**Collection entries**.
-*-*-
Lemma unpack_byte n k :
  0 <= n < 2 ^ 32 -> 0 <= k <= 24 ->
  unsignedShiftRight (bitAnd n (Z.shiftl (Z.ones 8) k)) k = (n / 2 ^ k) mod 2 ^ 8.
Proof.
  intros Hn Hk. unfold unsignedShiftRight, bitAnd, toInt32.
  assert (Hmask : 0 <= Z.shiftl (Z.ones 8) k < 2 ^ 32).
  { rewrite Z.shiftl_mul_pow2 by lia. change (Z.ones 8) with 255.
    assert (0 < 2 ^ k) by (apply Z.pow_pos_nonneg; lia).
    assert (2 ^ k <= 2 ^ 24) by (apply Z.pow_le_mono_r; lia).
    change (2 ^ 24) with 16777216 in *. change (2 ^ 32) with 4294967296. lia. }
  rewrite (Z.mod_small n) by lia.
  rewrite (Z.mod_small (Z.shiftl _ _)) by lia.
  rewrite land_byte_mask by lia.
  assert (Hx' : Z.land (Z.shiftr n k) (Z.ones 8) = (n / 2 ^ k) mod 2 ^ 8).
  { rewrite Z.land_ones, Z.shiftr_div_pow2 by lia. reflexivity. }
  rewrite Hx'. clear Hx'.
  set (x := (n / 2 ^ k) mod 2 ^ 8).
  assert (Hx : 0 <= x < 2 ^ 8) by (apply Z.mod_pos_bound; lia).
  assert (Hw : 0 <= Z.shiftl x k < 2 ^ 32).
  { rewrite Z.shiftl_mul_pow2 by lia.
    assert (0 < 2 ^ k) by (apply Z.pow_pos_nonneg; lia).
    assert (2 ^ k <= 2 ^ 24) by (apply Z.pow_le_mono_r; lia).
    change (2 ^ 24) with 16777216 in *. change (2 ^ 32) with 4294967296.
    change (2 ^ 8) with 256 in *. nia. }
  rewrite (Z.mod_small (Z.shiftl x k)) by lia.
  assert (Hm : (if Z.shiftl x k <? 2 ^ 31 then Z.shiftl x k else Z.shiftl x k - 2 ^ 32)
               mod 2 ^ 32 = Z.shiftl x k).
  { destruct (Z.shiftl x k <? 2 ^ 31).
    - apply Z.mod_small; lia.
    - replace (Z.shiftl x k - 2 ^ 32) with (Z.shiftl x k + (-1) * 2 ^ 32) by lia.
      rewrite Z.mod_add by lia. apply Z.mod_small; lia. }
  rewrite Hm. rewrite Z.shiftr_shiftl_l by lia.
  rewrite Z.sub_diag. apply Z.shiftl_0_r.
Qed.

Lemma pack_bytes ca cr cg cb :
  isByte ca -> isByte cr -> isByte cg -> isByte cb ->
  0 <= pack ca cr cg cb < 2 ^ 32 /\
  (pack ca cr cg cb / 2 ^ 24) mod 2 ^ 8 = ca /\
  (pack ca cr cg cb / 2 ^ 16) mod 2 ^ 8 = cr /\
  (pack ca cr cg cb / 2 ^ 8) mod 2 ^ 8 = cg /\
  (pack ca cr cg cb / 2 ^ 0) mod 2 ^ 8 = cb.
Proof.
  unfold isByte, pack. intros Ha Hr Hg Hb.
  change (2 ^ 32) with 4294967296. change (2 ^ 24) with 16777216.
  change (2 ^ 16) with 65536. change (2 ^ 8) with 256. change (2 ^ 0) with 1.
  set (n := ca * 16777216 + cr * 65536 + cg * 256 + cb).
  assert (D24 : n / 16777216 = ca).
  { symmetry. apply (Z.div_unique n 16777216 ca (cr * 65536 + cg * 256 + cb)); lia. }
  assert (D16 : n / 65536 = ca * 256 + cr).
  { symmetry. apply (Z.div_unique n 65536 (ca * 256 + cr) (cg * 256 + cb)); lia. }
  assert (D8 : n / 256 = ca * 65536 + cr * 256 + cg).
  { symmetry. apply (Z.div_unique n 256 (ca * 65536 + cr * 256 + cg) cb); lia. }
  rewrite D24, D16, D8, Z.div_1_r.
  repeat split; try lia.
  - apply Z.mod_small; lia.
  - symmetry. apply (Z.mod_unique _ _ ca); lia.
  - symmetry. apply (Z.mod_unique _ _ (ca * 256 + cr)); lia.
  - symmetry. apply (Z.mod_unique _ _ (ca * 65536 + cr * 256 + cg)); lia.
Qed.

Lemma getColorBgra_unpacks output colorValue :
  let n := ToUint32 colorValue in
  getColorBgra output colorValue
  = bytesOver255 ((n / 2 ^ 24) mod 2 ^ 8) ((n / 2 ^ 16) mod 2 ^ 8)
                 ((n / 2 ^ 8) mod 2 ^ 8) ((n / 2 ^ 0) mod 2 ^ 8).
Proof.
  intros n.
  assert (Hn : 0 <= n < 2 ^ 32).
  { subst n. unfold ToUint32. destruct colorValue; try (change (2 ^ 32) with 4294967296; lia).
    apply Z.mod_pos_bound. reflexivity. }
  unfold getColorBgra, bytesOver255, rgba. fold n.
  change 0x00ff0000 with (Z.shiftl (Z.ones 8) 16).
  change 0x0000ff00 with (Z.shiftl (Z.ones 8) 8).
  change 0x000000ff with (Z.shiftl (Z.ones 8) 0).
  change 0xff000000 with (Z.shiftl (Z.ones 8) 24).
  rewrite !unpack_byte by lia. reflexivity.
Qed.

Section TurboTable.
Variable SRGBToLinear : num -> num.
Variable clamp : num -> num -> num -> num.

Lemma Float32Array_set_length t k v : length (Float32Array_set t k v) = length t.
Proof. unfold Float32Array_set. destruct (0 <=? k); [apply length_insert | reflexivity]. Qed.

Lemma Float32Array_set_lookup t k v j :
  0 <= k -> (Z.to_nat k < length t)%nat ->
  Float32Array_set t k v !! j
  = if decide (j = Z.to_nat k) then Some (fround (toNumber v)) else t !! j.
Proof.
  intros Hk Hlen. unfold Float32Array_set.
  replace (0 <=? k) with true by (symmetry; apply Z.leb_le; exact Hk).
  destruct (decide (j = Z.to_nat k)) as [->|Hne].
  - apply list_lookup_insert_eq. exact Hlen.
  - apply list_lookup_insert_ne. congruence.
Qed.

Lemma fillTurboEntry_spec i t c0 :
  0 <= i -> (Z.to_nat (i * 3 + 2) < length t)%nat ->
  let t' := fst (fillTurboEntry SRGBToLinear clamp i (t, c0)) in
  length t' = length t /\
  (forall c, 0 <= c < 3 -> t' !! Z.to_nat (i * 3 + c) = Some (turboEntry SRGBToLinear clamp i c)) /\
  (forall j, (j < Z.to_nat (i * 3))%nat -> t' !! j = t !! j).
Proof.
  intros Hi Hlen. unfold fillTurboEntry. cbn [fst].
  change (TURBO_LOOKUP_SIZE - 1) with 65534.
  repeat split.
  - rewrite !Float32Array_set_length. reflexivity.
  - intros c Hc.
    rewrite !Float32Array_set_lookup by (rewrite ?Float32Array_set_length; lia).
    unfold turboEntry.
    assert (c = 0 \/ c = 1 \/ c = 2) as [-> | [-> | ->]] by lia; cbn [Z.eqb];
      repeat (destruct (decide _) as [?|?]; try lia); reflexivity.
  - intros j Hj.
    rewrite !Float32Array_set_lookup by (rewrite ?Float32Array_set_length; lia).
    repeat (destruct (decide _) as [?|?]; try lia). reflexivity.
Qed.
-*-*-
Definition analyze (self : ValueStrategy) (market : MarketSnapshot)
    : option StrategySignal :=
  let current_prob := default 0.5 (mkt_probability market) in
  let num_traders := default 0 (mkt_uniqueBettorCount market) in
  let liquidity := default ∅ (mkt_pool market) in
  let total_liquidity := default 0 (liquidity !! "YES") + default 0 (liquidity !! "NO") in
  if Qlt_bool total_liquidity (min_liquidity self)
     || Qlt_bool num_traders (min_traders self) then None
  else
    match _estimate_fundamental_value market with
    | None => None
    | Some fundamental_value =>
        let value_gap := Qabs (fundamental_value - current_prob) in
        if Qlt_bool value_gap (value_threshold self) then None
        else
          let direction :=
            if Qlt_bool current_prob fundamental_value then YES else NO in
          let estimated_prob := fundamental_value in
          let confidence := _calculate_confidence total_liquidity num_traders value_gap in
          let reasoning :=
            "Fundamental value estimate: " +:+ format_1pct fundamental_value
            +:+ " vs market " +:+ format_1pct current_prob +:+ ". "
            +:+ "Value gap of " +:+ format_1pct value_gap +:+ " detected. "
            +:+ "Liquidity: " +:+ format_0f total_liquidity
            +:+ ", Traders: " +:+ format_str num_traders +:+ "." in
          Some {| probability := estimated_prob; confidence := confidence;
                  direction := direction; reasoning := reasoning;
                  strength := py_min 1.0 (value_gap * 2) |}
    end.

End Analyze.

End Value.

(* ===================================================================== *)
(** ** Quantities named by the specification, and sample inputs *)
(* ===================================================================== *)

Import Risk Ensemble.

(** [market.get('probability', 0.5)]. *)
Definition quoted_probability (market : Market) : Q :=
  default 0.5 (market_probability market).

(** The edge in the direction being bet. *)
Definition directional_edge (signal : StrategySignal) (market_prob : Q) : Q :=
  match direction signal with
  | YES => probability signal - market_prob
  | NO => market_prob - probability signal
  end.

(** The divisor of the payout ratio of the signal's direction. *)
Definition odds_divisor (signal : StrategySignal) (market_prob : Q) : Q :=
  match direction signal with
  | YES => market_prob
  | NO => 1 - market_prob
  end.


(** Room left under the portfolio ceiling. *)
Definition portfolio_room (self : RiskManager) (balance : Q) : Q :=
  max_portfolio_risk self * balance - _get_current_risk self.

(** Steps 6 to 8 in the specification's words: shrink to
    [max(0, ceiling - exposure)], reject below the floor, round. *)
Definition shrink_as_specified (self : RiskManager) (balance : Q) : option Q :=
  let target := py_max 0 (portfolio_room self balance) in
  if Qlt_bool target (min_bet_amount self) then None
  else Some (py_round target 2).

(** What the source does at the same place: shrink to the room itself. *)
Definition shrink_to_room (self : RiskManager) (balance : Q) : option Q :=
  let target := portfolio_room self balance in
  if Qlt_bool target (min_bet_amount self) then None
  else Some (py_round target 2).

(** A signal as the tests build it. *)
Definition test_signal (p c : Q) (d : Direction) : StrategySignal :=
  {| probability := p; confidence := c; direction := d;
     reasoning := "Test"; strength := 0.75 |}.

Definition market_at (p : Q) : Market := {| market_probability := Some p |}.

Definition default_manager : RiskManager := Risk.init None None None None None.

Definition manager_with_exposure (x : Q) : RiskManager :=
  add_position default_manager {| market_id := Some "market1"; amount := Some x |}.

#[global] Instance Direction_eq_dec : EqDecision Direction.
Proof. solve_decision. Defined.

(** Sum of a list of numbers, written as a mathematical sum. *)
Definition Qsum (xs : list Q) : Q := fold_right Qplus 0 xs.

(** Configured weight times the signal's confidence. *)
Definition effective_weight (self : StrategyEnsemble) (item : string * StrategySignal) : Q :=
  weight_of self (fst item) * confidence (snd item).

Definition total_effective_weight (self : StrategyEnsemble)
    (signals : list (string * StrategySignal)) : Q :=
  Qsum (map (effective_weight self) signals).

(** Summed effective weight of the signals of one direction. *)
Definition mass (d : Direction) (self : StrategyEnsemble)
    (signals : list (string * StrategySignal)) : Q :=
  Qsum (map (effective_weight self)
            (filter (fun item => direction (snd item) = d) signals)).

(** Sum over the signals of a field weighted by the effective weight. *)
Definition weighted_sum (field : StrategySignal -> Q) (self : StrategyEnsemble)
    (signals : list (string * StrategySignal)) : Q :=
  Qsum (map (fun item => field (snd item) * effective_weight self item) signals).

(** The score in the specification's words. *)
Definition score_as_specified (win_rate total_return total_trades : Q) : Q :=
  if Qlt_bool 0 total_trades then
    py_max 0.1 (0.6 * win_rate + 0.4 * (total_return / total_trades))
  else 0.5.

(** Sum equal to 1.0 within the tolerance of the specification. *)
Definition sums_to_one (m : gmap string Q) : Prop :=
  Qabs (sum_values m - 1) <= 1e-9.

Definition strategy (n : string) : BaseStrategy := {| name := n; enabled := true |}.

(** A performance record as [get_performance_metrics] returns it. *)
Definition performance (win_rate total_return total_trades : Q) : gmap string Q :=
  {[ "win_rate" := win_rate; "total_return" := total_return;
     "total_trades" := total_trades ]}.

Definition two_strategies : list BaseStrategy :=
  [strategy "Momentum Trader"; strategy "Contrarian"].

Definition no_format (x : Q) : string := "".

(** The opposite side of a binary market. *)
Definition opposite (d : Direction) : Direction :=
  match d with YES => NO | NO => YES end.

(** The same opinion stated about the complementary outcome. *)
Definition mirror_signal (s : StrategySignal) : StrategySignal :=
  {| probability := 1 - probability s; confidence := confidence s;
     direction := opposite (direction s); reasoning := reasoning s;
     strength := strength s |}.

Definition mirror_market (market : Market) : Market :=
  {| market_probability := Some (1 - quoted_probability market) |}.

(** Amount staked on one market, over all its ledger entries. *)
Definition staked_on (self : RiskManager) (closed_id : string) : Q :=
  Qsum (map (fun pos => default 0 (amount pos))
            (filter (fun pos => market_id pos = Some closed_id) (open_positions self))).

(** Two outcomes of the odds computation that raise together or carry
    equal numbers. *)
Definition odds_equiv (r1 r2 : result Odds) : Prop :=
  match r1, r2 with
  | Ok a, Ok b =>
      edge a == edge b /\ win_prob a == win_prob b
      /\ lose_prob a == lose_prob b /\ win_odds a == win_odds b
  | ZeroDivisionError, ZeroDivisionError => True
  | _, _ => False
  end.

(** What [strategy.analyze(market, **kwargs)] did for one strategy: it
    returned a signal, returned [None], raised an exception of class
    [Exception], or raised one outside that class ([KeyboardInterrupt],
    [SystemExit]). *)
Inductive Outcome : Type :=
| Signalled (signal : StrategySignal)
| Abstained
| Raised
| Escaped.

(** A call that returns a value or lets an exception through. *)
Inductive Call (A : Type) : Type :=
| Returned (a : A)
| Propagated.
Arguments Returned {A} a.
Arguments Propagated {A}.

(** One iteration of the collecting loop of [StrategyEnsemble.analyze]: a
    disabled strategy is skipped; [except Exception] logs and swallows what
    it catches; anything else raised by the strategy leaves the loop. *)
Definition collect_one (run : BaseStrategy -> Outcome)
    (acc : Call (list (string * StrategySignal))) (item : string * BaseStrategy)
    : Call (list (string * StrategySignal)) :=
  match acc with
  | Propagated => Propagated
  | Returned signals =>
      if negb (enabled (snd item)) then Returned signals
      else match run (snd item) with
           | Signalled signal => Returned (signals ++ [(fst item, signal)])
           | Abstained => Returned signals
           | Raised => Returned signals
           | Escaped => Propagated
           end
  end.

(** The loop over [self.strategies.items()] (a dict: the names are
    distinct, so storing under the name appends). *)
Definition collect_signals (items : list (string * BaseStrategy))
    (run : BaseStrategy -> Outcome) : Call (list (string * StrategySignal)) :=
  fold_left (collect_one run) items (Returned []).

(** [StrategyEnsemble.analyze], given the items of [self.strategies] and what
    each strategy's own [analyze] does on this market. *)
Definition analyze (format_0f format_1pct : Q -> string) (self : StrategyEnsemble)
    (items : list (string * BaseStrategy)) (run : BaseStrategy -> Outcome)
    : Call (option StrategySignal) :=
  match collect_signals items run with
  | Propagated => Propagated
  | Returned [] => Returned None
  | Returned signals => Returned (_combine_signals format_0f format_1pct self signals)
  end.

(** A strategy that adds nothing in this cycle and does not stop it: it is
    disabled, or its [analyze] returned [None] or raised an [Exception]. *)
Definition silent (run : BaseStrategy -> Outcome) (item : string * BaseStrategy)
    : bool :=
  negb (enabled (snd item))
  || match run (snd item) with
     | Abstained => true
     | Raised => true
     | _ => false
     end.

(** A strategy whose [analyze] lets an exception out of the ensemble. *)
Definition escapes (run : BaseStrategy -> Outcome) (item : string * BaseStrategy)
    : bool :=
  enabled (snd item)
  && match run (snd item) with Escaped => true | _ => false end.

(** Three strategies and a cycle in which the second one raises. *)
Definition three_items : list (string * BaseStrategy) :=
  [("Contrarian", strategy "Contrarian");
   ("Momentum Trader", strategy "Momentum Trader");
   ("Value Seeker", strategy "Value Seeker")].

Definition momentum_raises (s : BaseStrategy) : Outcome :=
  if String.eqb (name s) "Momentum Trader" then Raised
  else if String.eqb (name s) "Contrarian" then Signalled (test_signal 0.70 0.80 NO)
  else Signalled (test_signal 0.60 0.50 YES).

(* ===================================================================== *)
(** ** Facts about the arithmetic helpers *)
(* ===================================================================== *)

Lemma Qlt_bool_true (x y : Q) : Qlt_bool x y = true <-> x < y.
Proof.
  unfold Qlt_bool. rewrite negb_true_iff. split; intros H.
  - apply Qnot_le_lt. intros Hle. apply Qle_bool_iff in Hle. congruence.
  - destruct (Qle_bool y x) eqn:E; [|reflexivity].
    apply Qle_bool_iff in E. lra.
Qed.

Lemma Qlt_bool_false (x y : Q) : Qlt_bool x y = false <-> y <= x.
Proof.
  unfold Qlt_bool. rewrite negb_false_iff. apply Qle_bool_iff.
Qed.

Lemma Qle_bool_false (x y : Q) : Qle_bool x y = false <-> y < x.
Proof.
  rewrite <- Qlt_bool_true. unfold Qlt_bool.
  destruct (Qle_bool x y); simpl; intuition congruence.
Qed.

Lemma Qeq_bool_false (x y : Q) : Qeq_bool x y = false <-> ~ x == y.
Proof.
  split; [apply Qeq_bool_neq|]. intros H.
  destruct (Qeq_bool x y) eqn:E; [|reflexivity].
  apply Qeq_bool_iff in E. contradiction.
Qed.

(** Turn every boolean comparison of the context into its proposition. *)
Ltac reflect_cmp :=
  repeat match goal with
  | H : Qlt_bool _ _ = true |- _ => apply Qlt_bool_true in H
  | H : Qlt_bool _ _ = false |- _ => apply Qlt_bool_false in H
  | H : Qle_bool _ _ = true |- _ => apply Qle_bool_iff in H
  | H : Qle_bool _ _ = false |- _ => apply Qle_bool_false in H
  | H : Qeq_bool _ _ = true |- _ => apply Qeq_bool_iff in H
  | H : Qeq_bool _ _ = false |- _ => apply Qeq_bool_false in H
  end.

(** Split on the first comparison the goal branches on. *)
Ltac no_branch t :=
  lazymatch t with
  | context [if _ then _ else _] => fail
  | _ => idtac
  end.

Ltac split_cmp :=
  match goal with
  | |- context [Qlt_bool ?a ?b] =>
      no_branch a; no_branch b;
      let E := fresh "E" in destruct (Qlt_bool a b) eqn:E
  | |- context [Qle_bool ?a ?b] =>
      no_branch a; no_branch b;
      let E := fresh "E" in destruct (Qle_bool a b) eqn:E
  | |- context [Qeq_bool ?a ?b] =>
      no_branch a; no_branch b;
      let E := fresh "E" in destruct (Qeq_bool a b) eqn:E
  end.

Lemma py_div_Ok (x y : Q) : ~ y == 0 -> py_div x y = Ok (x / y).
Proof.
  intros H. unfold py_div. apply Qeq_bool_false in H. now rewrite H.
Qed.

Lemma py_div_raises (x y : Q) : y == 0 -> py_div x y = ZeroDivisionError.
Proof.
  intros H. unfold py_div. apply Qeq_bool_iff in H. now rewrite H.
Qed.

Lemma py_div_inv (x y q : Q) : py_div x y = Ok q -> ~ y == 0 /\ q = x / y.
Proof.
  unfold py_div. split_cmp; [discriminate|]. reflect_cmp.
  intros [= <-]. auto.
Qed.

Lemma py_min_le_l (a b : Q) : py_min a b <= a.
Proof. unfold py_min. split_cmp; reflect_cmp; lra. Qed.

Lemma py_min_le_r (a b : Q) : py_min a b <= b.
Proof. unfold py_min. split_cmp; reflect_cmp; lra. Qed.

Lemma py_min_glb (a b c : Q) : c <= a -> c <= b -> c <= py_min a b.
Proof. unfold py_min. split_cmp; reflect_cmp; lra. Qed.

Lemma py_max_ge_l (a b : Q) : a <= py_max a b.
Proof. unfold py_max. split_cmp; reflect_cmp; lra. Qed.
-*-*-
Each line that includes the string "loop" should be copied from the data.

**Answer to the problem**.
(** One iteration of the collecting loop of [StrategyEnsemble.analyze]: a
    it catches; anything else raised by the strategy leaves the loop. *)
(** The loop over [self.strategies.items()] (a dict: the names are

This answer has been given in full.